As matters stand, statutory demands may still be served, but they cannot form the basis of a winding up petition.

A winding up petition may still be presented in circumstances where it is established that Covid-19 has not had a financial impact on the tenant or, the tenant would be unable to pay its debts regardless of Covid-19.

CIGA does not apply to individuals. Where a tenant is a named individual, enforcement via statutory demand and subsequent bankruptcy petition remains available. It is an unfortunate consequence that the temporary reprieve applies to action against corporate entities large and small but omits your local hairdresser or butcher.

Court proceedings remain an accessible method of recovering arrears. There is sometimes a sense that court proceedings can be protracted and costly. It is true to say that cases which run all the way to a trial take time and will incur substantial spend on both sides. But, more often than not, cases do not run all the way to trial; and, it is possible to bring a case to court for consideration at a simple hearing shortly after issuing proceedings.
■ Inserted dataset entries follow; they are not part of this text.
(* ===== verification/StoreSteps.v ===== *)
(** * What the operations of the store leave alone

    The calls that change the database of executions, any sequence of them, and
    the part of the database each one cannot touch. *)

From S2P Require Export EventStore.
#[local] Open Scope Z_scope.

(** ** Calls *)

Inductive StoreCall :=
  | ScPrepare (detail : ExecutionDetail)
  | ScIssue (x : ExecutionId) (nonce : bytes32) (issued_at expires_at : Z)
  | ScAttest (x : ExecutionId) (nonce : bytes32) (issued_at expires_at : Z) (mac : bytes32)
      (attested_at : Z)
  | ScClear (x : ExecutionId) (nonce : bytes32) (issued_at expires_at now : Z)
  | ScExpire (x : ExecutionId) (now : Z)
  | ScInvalidate (x : ExecutionId) (reason : str) (now : Z)
  | ScConsume (x : ExecutionId) (nonce : bytes32) (issued_at expires_at : Z) (mac : bytes32)
      (consumed_at : Z)
  | ScInterrupted
  | ScRecoveryRequired (x : ExecutionId) (message : str)
  | ScControl (x : ExecutionId) (pause cancel : bool)
  | ScClearPause (x : ExecutionId)
  | ScCancelUnstarted (x : ExecutionId) (completed_at : str)
  (* the three ways an event is stored *)
  | ScEvent (event : OperationJournalEvent) (canonical_data : str)
      (operation_status : option ExecutionOperationStatus)
      (session_status : option OrganizationExecutionStatus) (post : option FileFingerprint)
      (error_code error_message : option str) (created_at : str)
      (request_intent : option ExecutorRequestIdentity)
      (request_proof : option (str * ExecutorRequestState))
  | ScSession (identity : ExecutorSessionIdentity)
  | ScResponse (request_id response_digest outcome_class : str) (attempt_count : option Z)
      (error_class : option str) (state : ExecutorRequestState) (recorded_at : str)
  | ScProof (request_id : str) (proof_state : ExecutorRequestState) (recorded_at : str)
  | ScAssessment (x : ExecutionId) (state : ExecutionRecoveryState)
      (not_started applied ambiguous : Z) (details assessed_at : str)
  | ScError (x : ExecutionId) (operation_id : option OperationStepId)
      (category : ExecutionFailureCategory) (code user_message : str)
      (technical_details : option str) (created_at : str).

Section calls.
Context `{EN : SqlEngine} `{JT1 : JsonText (list ProposalItemId)} `{JT2 : JsonText VolumeIdentity}.
Context `{JT3 : JsonText FileFingerprint} `{JT4 : JsonText (list str)} `{UC : UnicodeCase}.
Context `{B3 : Blake3} `{UU : UuidCrate} `{JC : JsonCrate}.
Notation Sql A := (SE Db PersistenceError A).

Definition forget {A} (m : Sql A) : Sql unit := m;; mret tt.

Definition perform (call : StoreCall) : Sql unit :=
  match call with
  | ScPrepare detail => persist_prepared_execution detail
  | ScIssue x nonce issued expires => forget (issue_execution_consent_challenge x nonce issued expires)
  | ScAttest x nonce issued expires mac at_ =>
      forget (attest_execution_consent x nonce issued expires mac at_)
  | ScClear x nonce issued expires now =>
      forget (clear_execution_consent_challenge x nonce issued expires now)
  | ScExpire x now => forget (expire_execution_consent x now)
  | ScInvalidate x reason now => forget (invalidate_execution_consent x reason now)
  | ScConsume x nonce issued expires mac at_ =>
      forget (consume_execution_consent x nonce issued expires mac at_)
  | ScInterrupted => forget mark_interrupted_executions_for_recovery
  | ScRecoveryRequired x message => forget (mark_execution_recovery_required x message)
  | ScControl x pause cancel => forget (set_execution_control x pause cancel)
  | ScClearPause x => clear_execution_pause x
  | ScCancelUnstarted x at_ => forget (cancel_unstarted_execution x at_)
  | ScEvent event data operation session post code message at_ intent proof =>
      persist_execution_event_inner event data operation session post code message at_ intent proof
  | ScSession identity => persist_executor_session identity
  | ScResponse request digest class count error state at_ =>
      record_executor_response request digest class count error state at_
  | ScProof request state at_ => transition_executor_request_proof request state at_
  | ScAssessment x state a b c details at_ => persist_recovery_assessment x state a b c details at_
  | ScError x operation category code message details at_ =>
      add_execution_error x operation category code message details at_
  end.

(** Any sequence of calls, the failed ones included: those that succeeded, and
    the database they leave. *)
Fixpoint perform_all (calls : list StoreCall) (db : Db) : list StoreCall * Db :=
  match calls with
  | [] => ([], db)
  | call :: calls =>
      let '(r, db1) := perform call db in
      let '(done, db2) := perform_all calls db1 in
      (if is_ok r then call :: done else done, db2)
  end.

(** ** Relations between the databases before and after a call *)

Section steps.
Context (R : Db -> Db -> Prop) `{PO : !PreOrder R}.

Definition steps {A} (m : Sql A) : Prop := forall db, R db (snd (m db)).

Lemma steps_bind {A B} (m : Sql A) (k : A -> Sql B) :
  steps m -> (forall a, steps (k a)) -> steps (m ≫= k).
Proof.
  intros Hm Hk db. specialize (Hm db). cbv [mbind se_bind].
  destruct (m db) as [[a|e] db1]; [|done]. etrans; [exact Hm|apply Hk].
Qed.
Lemma steps_ret {A} (a : A) : steps (mret a).
Proof. intros db. reflexivity. Qed.
Lemma steps_lift {A} (m : res PersistenceError A) : steps (se_lift m).
Proof. intros db. reflexivity. Qed.
Lemma steps_fail {A} (e : PersistenceError) : steps (A := A) (se_fail e).
Proof. intros db. reflexivity. Qed.
Lemma steps_engine : steps engine.
Proof. intros db. unfold engine. by destruct (engine_error db). Qed.
Lemma steps_query {A} (f : Db -> A) : steps (query f).
Proof. apply steps_bind; [apply steps_engine|]. intros _ db. reflexivity. Qed.
Lemma steps_query_row {A} (f : Db -> option A) : steps (query_row f).
Proof. apply steps_bind; [apply steps_query|]. intros. apply steps_lift. Qed.
Lemma steps_query_present {A} (f : Db -> option A) : steps (query_present f).
Proof. apply steps_bind; [apply steps_query|]. intros. apply steps_lift. Qed.
Lemma steps_require_one changed : steps (require_one changed).
Proof. apply steps_lift. Qed.
Lemma steps_transaction {A} (m : Sql A) : steps m -> steps (transaction m).
Proof.
  intros Hm db. unfold transaction.
  assert (steps (engine;; value ← m; engine;; mret value)) as H.
  { apply steps_bind; [apply steps_engine|]. intros _. apply steps_bind; [done|]. intros value.
    apply steps_bind; [apply steps_engine|]. intros _. apply steps_ret. }
  specialize (H db). by destruct ((engine;; value ← m; engine;; mret value) db) as [[] ].
Qed.
Lemma steps_abandoned {A} (m : Sql A) : steps (abandoned m).
Proof. intros db. reflexivity. Qed.
Lemma steps_fold {A S} (f : S -> A -> Sql S) l s :
  (forall s a, steps (f s a)) -> steps (fold_se f s l).
Proof.
  intros Hf. revert s. induction l as [|a l IH]; intros s; cbn; [apply steps_ret|].
  apply steps_bind; auto.
Qed.
Lemma steps_execute (f : Db -> Z * Db) :
  (forall db, schema_check (snd (f db)) = true -> R db (snd (f db))) -> steps (execute_sql f).
Proof.
  intros Hf. apply steps_bind; [apply steps_engine|]. intros _ db. specialize (Hf db).
  destruct (f db) as [changed db']. cbn in *. by destruct (schema_check db'); cbn; auto.
Qed.
Lemma steps_perform_all calls db :
  (forall call, call ∈ calls -> steps (perform call)) -> R db (snd (perform_all calls db)).
Proof.
  revert db. induction calls as [|call calls IH]; intros db H; cbn; [done|].
  pose proof (H call ltac:(by left) db) as H1. destruct (perform call db) as [r db1].
  specialize (IH db1 (fun c Hc => H c ltac:(by right))).
  destruct (perform_all calls db1) as [done_ db2]. cbn in *. by etrans.
Qed.
End steps.
End calls.

(** Goes through a body; the statements that change a table are left. *)
Ltac steps_step :=
  match goal with
  | |- steps _ (if ?b then _ else _) => destruct b
  | |- steps _ (match ?o with Some _ => _ | None => _ end) => destruct o
  | |- steps _ (match ?o with pair _ _ => _ end) => destruct o
  | |- steps _ (match ?s with _ => _ end) =>
      match type of s with ExecutionOperationStatus => destruct s end
  | |- steps _ (_ ≫= _) => apply steps_bind; [apply _| |intros]
  | _ => first [apply steps_ret; apply _ | apply steps_lift; apply _ | apply steps_fail; apply _
      | apply steps_query; apply _ | apply steps_query_row; apply _
      | apply steps_query_present; apply _ | apply steps_engine; apply _
      | apply steps_require_one; apply _
      | apply steps_transaction; [apply _|] | apply steps_abandoned; apply _
      | apply steps_fold; [apply _|intros] | apply steps_execute; [apply _|intros] ]
  end.
Ltac steps_walk := repeat steps_step.

(** ** The parts of the database a call keeps *)

Definition kept {V} (view : Db -> V) (db db' : Db) : Prop := view db' = view db.
#[export] Instance kept_preorder {V} (view : Db -> V) : PreOrder (kept view).
Proof. split; [done|]. intros a b c H1 H2. unfold kept in *. by rewrite H2. Qed.

Lemma updated_view {R V} (view : R -> V) (where_ : R -> bool) (set_ : R -> R) rows :
  (forall row, where_ row = true -> view (set_ row) = view row) ->
  view <$> updated where_ set_ rows = view <$> rows.
Proof.
  intros H. unfold updated. rewrite <- list_fmap_compose. apply list_fmap_ext.
  intros i row _. cbn. destruct (where_ row) eqn:Hw; [by apply H|done].
Qed.

(** The head of each chain, as the sessions hold it. *)
Definition chain_column (row : SessionRow) : ExecutionId * Z * option bytes32 :=
  (ssr_id row, ssr_journal_sequence row, ssr_journal_chain_head row).
Definition journal_view (db : Db) : list (ExecutionId * Z * option bytes32) * list JournalRow :=
  (chain_column <$> db_sessions db, db_journal db).

(** Closes [kept view db db'] for a statement on rows whose [view] stays. *)
Ltac kept_view :=
  unfold kept, journal_view; repeat case_match; cbn; first [done | by rewrite updated_view].

Section kept.
Context `{EN : SqlEngine} `{JT1 : JsonText (list ProposalItemId)} `{JT2 : JsonText VolumeIdentity}.
Context `{JT3 : JsonText FileFingerprint} `{JT4 : JsonText (list str)} `{UC : UnicodeCase}.
Context `{B3 : Blake3} `{UU : UuidCrate} `{JC : JsonCrate}.

(** Reading an execution writes nothing. *)
Lemma steps_detail (R : Db -> Db -> Prop) `{PO : !PreOrder R} x : steps R (stored_execution_detail x).
Proof.
  unfold stored_execution_detail, execution_session_from_connection, consent_from_connection,
    approval_from_connection, execution_operations_from_connection. steps_walk.
Qed.

Definition plain_call (call : StoreCall) : bool :=
  match call with ScPrepare _ | ScEvent _ _ _ _ _ _ _ _ _ _ => false | _ => true end.

Ltac walk_call := cbn [perform]; unfold forget; unfold
    persist_execution_event_inner, persist_prepared_execution, validate_approved_proposal, validate_approved_operation,
    insert_execution_session, insert_approval_snapshot, insert_execution_consent,
    insert_execution_operation, insert_execution_retention,
    issue_execution_consent_challenge, attest_execution_consent, clear_execution_consent_challenge,
    expire_execution_consent, invalidate_execution_consent, consume_execution_consent,
    reset_legacy_execution_approval, mark_interrupted_executions_for_recovery,
    mark_execution_recovery_required, set_execution_control, clear_execution_pause,
    cancel_unstarted_execution, persist_executor_session, record_executor_response,
    transition_executor_request_proof, transition_executor_request_state, executor_request_state,
    store_intent, update_event_session, update_event_operation,
    insert_rollback_record,
    persist_recovery_assessment, add_execution_error, refresh_execution_counts,
    refresh_execution_retention, update_requests; steps_walk;
    try (apply steps_detail; apply _).

Lemma plain_call_keeps_journal call :
  plain_call call = true -> steps (kept journal_view) (perform call).
Proof. destruct call; try done; intros _; walk_call; kept_view. Qed.

(** The calls that touch the requests, and the ones that touch the consents. *)
Definition request_call (call : StoreCall) : bool :=
  match call with
  | ScEvent _ _ _ _ _ _ _ _ _ _ | ScResponse _ _ _ _ _ _ _ | ScProof _ _ _ => true
  | _ => false
  end.
Definition consent_call (call : StoreCall) : bool :=
  match call with
  | ScPrepare _ | ScIssue _ _ _ _ | ScAttest _ _ _ _ _ _ | ScExpire _ _ | ScInvalidate _ _ _
  | ScConsume _ _ _ _ _ _ => true
  | _ => false
  end.

Lemma other_call_keeps_requests call :
  request_call call = false -> steps (kept db_requests) (perform call).
Proof. destruct call; try done; intros _; walk_call; kept_view. Qed.

Lemma other_call_keeps_consents call :
  consent_call call = false -> steps (kept db_consents) (perform call).
Proof. destruct call; try done; intros _; walk_call; kept_view. Qed.
End kept.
This is done by way of an application for summary judgment (and/or strike out). A court may award summary judgment if the defendant has no real prospects of successfully defending the claim and/or strike out of any defence where the defendant discloses no reasonable grounds of defending the claim. Such an application can be effective where there is a paper lease or tenancy document in existence, giving rise to an express obligation on the tenant to pay rent. The contractual obligation to pay rent is a clear and obvious case ripe for summary judgment.

Where are we going?

Landlords and tenants who fail to find resolution when putting the voluntary 'Code of Practice for commercial property relationships' into practice, are likely to wait to see what further measures may be introduced in the new year. Where the ban expires, landlords are unlikely to wait too long after the final rendition of Auld Lang Syne before taking action.